Wilson County residents push back against state efforts to approve limestone quarry
Farmers who live nearby the quarry fear contamination in the wells and ponds they rely on for water
A controversial quarry near farmland in Wilson County was ordered to stop work after beginning blasting without a permit. (Photo: Wilson County)
Marsha Midgett and her husband have been raising livestock on family land owned for generations in east Wilson County, but she now worries that the state’s steps toward approving a permit for rock mining quarry may put the future of their farm in jeopardy.
The Midgetts rely on wells for drinking water. Ponds on their property provide water for livestock. There is no city water available.

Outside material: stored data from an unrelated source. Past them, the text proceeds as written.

(* ===== verification/Registry.v ===== *)
(** * The registry ([crates/actors/src/discovery/registry.rs])

    Typed recipient bindings and lookup replies over an insertion-ordered vector;
    it refines a finite map from keys to recipients. *)

From stdpp Require Import base list option numbers gmap.
From S2P Require Import Prelude Effects.

Inductive RegistryResult (K A : Type) : Type :=
| Found (key : K) (recipient : Recipient A)
| Missing (key : K).
Arguments Found {K A} _ _.
Arguments Missing {K A} _.

Inductive RegistryMessage (K A Route : Type) : Type :=
| Bind (key : K) (recipient : Recipient A)
| Unbind (key : K) (recipient : Recipient A)
| Lookup (key : K) (reply_to : Route).
Arguments Bind {K A Route} _ _.
Arguments Unbind {K A Route} _ _.
Arguments Lookup {K A Route} _ _.

Inductive RegistryError (K A : Type) : Type :=
| AlreadyBound (key : K) (recipient current : Recipient A)
| NotBound (key : K) (recipient : Recipient A)
| StaleBinding (key : K) (recipient current : Recipient A).
Arguments AlreadyBound {K A} _ _ _.
Arguments NotBound {K A} _ _.
Arguments StaleBinding {K A} _ _ _.

Record Registry (K A : Type) := mkRegistry { bindings : list (K * Recipient A) }.
Arguments mkRegistry {K A} _.
Arguments bindings {K A} _.

Section Registry.
  Context {K A Route Sends : Type} `{!EqDecision K, !EqDecision A}.
  Context `{!SendEffects Sends, !DeliveryRoute Route (RegistryResult K A) Sends}.

Abbreviation registry := (Registry K A).
Abbreviation registry_acted := (Acted Never Never Sends (RegistryError K A)).

Definition new : registry := mkRegistry [].

Definition find_binding (l : list (K * Recipient A)) (k : K) : option (K * Recipient A) :=
  List.find (fun b => bool_decide (b.1 = k)) l.

Definition transition (s : registry) (event : User A (RegistryMessage K A Route)) :
  registry * registry_acted :=
  match message event with
  | Bind k r =>
      match find_binding (bindings s) k with
      | Some (_, current) => (s, Err (AlreadyBound k r current))
      | None => (mkRegistry (bindings s ++ [(k, r)]), Ok cont)
      end
  | Unbind k r =>
      match position (fun b => bool_decide (b.1 = k)) (bindings s) with
      | None => (s, Err (NotBound k r))
      | Some index =>
          match bindings s !! index with
          | None => (s, Err (NotBound k r))
          | Some (_, current) =>
              if bool_decide (current = r) then
                (mkRegistry (base.delete index (bindings s)), Ok cont)
              else (s, Err (StaleBinding k r current))
          end
      end
  | Lookup k reply_to =>
      let result :=
        match find_binding (bindings s) k with
        | None => Missing k
        | Some (_, r) => Found k r
        end in
      (s, Ok (send (deliver reply_to result)))
  end.

End Registry.

(** The specification: a finite map from keys to recipients. *)
Section Spec.
  Context {K A Route Sends : Type} `{!EqDecision K, !Countable K, !EqDecision A}.
  Context `{!SendEffects Sends, !DeliveryRoute Route (RegistryResult K A) Sends}.

Definition spec_step (m : gmap K (Recipient A)) (event : User A (RegistryMessage K A Route)) :
  gmap K (Recipient A) * Acted Never Never Sends (RegistryError K A) :=
  match message event with
  | Bind k r =>
      match m !! k with
      | Some current => (m, Err (AlreadyBound k r current))
      | None => (<[k := r]> m, Ok cont)
      end
  | Unbind k r =>
      match m !! k with
      | None => (m, Err (NotBound k r))
      | Some current =>
          if bool_decide (current = r) then (delete k m, Ok cont)
          else (m, Err (StaleBinding k r current))
      end
  | Lookup k reply_to =>
      (m, Ok (send (deliver reply_to
                      match m !! k with Some r => Found k r | None => Missing k end)))
  end.

(** Distinct keys, and the map they denote. *)
Record simulates (s : Registry K A) (m : gmap K (Recipient A)) : Prop := {
  sim_keys : NoDup (bindings s).*1;
  sim_map : list_to_map (bindings s) = m
}.

Lemma find_binding_map (l : list (K * Recipient A)) k :
  find_binding l k = (fun r => (k, r)) <$> (list_to_map l : gmap K (Recipient A)) !! k.
Proof.
  induction l as [|[k' r] l IH]; simpl; [by rewrite lookup_empty|].
  case_bool_decide; simpl in *; subst.
  - by rewrite lookup_insert_eq.
  - by rewrite lookup_insert_ne.
Qed.

Lemma delete_binding_map (l : list (K * Recipient A)) k i r :
  NoDup l.*1 -> l !! i = Some (k, r) ->
  list_to_map (base.delete i l) =@{gmap K (Recipient A)} delete k (list_to_map l).
Proof.
  revert i. induction l as [|[k' r'] l IH]; intros i; [done|].
  intros [Hk Hl]%list.NoDup_cons Hi. destruct i as [|i]; simplify_eq/=.
  - rewrite delete_insert_id; [done|]. by apply not_elem_of_list_to_map_1.
  - rewrite (IH i) by done. rewrite delete_insert_ne; [done|]. intros ->.
    apply Hk, list_elem_of_fmap. exists (k', r). split; [done|]. by eapply list_elem_of_lookup_2.
Qed.

Lemma registry_step_simulates s m e :
  simulates s m ->
  (transition (Sends := Sends) s e).2 = (spec_step m e).2 /\
  simulates (transition (Sends := Sends) s e).1 (spec_step m e).1.
Proof.
  intros [Hn <-]. unfold transition, spec_step. destruct (message e) as [k r|k r|k reply].
  - rewrite find_binding_map. destruct (list_to_map (bindings s) !! k) as [c|] eqn:Hk; simpl;
      (split; [done|]); split; simpl; auto.
    + rewrite fmap_app. apply NoDup_snoc; [done|]. by eapply not_elem_of_list_to_map.
    + rewrite list_to_map_snoc; [done|]. by eapply not_elem_of_list_to_map.
  - pose proof (find_binding_map (bindings s) k) as Hf. unfold find_binding in Hf.
    rewrite find_position in Hf.
    destruct (position _ (bindings s)) as [i|] eqn:Hp; simpl in Hf.
    + destruct (bindings s !! i) as [[k' c]|] eqn:Hi; rewrite ?Hi in Hf.
      2:{ apply position_lt, lookup_lt_is_Some in Hp as [? ?]. congruence. }
      symmetry in Hf. apply fmap_Some in Hf as (c' & -> & [= -> ->]).
      case_bool_decide; simpl; (split; [done|]); split; simpl; auto.
      * eapply sublist_NoDup; [exact Hn|]. apply fmap_sublist, sublist_delete.
      * by eapply delete_binding_map.
    + symmetry in Hf. apply fmap_None in Hf. rewrite Hf. by split; [|split].
  - rewrite find_binding_map.
    by destruct (list_to_map (bindings s) !! k); simpl; (split; [|split]).
Qed.

(** The registry is a finite map.  On any sequence of commands from an empty
    registry, every answer (lookup replies included) and every typed rejection is
    the one of a finite map from keys to recipients: a bind is accepted exactly
    when the key is free, an unbind exactly when the key is bound to the named
    recipient, and lookups report the current binding; the vector denotes that
    map, with one binding per key. *)
Theorem registry_refines_map es :
  let '(s, os) := trace (transition (Sends := Sends)) new es in
  let '(m, os') := trace spec_step ∅ es in
  os = os' /\ simulates s m.
Proof.
  assert (H : simulates new ∅) by by split; [apply NoDup_nil_2|].
  revert H. generalize (@new K A) as s, (∅ : gmap K (Recipient A)) as m.
  induction es as [|e es IH]; intros s m Hsim; simpl; [done|].
  destruct (registry_step_simulates s m e Hsim) as [Ho Hs].
  destruct (transition s e) as [s1 o], (spec_step m e) as [m1 o']. simpl in *. subst o'.
  specialize (IH s1 m1 Hs). destruct (trace transition s1 es), (trace spec_step m1 es).
  destruct IH as [-> ?]. done.
Qed.

End Spec.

With the Tennessee Department of Environment and Conservation, or TDEC, poised to issue a water discharge permit to Heritage Materials to operate a limestone rock quarry nearby, Midgett is among a dozen residents who are forcefully pushing back.
“How can we be assured that with the blasting, drilling and mining, we will still have water and the mining will not disrupt that?” she asked TDEC officials Tuesday evening in a public meeting to provide feedback on the permit.
TDEC officials offered reassurances: There are roughly 185 limestone quarries in Tennessee. There is no proof that any of them damaged water supplies or local aquifers.
But none of the dozen residents who spoke in opposition to the mine appeared convinced.
The mine is a sore spot in the community, lying just north of Interstate-40 near the border with Smith County in Watertown. County officials oppose the mine.
County officials issued a work-stop order in December after residents were taken surprise by blasting at the site. The company was cited for zoning and stormwater runoff violations of local rules.
The mine isn’t zone for a quarry under county zoning rules, Wilson County Planning Director Tom Brashear wrote to TDEC. Instead it is zoned for agriculture and residential purposes. The county has since filed suit to against the company.
The TDEC permitting process continues to go forward.
Heritage Materials requires a surface water discharge permit from the state. State officials on Tuesday said local zoning and planning rules do not supersede the state’s permitting process.
Jack Pratt pressed TDEC officials over environmental rules that say that runoff from quarry mining can contain pH levels, measuring the alkaline in the water, between 6.0 and 9.0.
“How do you grow a crop at a 9?” he asked.
“I’m not a farmer,” Daniel Conger, the National Pollutant Discharge Elimination System manager for TDEC.
“Well, I am,” Pratt said. “I think you need to talk to people who’ve experienced this before and tried to make a living off it.”